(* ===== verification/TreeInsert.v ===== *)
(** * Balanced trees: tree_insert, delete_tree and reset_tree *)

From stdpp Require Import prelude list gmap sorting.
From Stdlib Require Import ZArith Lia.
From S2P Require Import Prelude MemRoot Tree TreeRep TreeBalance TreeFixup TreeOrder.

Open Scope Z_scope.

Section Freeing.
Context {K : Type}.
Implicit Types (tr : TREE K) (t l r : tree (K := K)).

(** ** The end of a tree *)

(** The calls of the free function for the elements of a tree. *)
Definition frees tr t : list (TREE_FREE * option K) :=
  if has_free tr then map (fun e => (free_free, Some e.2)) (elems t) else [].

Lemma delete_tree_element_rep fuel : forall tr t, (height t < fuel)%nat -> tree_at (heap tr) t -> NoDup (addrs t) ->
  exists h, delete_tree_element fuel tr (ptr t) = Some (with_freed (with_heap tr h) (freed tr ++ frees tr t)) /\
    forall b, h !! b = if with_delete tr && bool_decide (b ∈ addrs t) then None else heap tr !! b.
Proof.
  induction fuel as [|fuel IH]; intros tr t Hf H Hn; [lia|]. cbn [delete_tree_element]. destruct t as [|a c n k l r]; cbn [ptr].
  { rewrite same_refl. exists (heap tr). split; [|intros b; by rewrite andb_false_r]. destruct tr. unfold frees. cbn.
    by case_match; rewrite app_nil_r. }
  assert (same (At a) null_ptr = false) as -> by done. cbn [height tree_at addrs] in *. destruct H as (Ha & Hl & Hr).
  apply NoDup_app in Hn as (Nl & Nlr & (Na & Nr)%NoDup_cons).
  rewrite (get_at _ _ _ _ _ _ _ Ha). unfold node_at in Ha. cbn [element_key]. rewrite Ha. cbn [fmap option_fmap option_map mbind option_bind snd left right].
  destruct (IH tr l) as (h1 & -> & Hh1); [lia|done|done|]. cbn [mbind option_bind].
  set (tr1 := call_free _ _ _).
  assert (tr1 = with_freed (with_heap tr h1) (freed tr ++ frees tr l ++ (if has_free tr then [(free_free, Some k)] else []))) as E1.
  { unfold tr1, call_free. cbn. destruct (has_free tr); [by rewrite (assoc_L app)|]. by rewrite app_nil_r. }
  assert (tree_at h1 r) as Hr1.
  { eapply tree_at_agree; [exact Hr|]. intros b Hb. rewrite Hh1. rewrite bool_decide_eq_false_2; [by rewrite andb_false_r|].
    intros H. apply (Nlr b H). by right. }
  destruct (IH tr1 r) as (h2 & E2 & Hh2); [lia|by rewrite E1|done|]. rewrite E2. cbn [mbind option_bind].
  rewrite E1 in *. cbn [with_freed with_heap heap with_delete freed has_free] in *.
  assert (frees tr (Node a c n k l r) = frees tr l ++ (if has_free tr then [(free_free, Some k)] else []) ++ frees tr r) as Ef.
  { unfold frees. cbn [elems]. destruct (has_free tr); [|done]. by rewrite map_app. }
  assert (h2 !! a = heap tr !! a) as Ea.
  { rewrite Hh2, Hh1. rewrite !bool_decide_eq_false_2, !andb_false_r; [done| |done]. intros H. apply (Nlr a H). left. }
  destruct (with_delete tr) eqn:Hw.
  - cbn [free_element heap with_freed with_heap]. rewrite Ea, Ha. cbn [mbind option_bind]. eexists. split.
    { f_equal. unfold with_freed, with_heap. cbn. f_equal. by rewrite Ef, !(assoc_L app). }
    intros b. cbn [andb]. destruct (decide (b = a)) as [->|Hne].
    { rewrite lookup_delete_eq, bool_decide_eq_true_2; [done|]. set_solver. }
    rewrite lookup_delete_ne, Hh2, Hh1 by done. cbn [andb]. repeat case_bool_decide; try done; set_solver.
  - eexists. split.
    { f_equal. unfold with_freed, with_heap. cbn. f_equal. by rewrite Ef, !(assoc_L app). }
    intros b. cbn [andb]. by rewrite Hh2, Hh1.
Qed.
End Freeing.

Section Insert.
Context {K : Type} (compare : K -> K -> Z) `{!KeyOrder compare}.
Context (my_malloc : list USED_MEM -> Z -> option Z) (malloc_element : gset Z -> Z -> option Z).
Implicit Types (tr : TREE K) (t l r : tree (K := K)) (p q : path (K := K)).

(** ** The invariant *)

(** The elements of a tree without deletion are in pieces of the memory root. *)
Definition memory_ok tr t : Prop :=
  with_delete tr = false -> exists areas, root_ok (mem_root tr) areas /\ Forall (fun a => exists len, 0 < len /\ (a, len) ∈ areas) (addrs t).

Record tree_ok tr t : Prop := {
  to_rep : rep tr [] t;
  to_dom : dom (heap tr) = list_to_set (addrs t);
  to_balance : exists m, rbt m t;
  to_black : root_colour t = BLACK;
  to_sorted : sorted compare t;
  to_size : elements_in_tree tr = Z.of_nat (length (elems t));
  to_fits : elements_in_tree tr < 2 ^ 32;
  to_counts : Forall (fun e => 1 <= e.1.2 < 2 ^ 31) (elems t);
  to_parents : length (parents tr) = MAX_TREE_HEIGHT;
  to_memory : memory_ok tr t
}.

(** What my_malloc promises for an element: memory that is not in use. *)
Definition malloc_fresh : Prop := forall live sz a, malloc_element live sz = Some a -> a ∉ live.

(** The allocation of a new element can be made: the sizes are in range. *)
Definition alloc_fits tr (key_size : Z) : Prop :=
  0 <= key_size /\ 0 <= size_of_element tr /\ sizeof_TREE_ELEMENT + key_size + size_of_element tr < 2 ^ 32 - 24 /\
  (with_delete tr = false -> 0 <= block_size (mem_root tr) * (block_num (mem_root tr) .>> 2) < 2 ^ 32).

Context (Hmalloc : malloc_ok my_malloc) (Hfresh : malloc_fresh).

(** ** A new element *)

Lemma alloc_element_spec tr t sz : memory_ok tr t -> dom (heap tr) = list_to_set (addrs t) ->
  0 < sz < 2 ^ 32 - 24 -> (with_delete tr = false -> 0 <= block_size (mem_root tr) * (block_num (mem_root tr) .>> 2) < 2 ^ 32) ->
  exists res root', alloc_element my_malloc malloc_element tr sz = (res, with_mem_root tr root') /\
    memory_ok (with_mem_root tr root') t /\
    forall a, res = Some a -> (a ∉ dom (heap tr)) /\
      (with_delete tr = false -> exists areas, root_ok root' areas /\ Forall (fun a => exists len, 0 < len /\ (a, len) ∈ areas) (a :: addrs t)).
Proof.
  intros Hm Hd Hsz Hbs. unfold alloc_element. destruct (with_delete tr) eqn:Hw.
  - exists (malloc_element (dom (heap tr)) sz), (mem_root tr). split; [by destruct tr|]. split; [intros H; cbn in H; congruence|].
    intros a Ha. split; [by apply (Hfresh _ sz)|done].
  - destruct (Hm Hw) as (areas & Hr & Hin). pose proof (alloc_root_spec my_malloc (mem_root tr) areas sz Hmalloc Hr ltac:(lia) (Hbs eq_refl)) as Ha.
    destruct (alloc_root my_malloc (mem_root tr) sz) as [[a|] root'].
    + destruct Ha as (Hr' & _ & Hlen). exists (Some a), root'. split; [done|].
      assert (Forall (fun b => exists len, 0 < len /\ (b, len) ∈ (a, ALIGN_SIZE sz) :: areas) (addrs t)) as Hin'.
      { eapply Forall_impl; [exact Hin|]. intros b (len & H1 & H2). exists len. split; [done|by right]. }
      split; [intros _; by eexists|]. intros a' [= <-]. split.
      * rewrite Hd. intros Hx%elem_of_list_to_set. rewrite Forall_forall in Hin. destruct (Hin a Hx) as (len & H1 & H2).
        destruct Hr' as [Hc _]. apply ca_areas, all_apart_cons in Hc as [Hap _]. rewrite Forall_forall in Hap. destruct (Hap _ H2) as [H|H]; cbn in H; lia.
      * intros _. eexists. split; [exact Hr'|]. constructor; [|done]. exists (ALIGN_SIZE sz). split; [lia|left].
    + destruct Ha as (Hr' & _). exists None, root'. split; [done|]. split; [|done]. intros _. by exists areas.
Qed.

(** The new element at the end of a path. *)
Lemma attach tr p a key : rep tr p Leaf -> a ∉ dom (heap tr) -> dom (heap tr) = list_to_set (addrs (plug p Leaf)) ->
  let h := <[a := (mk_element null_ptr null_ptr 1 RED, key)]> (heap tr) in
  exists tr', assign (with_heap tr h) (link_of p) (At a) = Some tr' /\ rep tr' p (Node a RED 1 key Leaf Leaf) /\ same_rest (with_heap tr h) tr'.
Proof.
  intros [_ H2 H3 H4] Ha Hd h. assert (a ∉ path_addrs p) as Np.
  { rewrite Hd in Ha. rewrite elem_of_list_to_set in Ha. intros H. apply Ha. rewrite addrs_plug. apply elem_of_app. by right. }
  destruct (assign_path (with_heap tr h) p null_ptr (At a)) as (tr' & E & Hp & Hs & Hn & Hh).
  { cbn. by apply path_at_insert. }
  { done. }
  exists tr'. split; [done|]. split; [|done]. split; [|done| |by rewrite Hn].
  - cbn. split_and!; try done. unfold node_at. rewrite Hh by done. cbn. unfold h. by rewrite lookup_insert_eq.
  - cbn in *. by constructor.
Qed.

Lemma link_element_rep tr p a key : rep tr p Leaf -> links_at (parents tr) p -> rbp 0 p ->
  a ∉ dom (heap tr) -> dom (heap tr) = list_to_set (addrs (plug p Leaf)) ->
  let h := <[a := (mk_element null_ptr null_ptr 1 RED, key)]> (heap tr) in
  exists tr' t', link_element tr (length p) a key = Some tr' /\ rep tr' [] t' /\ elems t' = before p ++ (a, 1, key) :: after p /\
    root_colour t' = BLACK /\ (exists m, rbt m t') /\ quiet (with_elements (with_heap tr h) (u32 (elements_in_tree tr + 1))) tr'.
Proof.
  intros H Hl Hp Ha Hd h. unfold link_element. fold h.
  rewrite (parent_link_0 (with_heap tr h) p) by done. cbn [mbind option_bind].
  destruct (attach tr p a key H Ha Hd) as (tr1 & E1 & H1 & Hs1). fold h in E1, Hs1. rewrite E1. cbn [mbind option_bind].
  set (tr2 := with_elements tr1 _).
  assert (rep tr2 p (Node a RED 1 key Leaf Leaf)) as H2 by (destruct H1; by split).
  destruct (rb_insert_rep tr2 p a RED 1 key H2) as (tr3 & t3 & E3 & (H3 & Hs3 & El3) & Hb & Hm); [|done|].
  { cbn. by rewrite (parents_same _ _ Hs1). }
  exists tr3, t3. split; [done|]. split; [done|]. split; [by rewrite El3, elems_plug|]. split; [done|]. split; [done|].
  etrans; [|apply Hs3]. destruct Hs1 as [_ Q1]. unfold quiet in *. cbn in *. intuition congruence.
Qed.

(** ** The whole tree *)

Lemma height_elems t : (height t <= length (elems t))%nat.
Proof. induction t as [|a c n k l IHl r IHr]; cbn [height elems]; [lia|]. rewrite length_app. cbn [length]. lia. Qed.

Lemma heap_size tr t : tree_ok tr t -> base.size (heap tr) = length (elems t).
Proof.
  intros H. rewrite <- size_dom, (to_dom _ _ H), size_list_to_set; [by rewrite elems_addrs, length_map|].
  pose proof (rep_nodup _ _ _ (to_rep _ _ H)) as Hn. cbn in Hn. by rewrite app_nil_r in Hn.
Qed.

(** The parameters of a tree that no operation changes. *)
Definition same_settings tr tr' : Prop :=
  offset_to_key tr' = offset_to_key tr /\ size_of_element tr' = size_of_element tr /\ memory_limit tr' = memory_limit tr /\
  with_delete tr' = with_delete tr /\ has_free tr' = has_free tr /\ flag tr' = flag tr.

^^^^^^^^

→ **INSTRUCTIONS FOR THE TASK**: Starting with the line that contains "Lemma heap_size tr", restate every line through the end of the records above, exactly and with no other lines.

→ **RESPONSE AREA**:
Lemma heap_size tr t : tree_ok tr t -> base.size (heap tr) = length (elems t).
Proof.
  intros H. rewrite <- size_dom, (to_dom _ _ H), size_list_to_set; [by rewrite elems_addrs, length_map|].
  pose proof (rep_nodup _ _ _ (to_rep _ _ H)) as Hn. cbn in Hn. by rewrite app_nil_r in Hn.
Qed.

(** The parameters of a tree that no operation changes. *)
Definition same_settings tr tr' : Prop :=
  offset_to_key tr' = offset_to_key tr /\ size_of_element tr' = size_of_element tr /\ memory_limit tr' = memory_limit tr /\
  with_delete tr' = with_delete tr /\ has_free tr' = has_free tr /\ flag tr' = flag tr.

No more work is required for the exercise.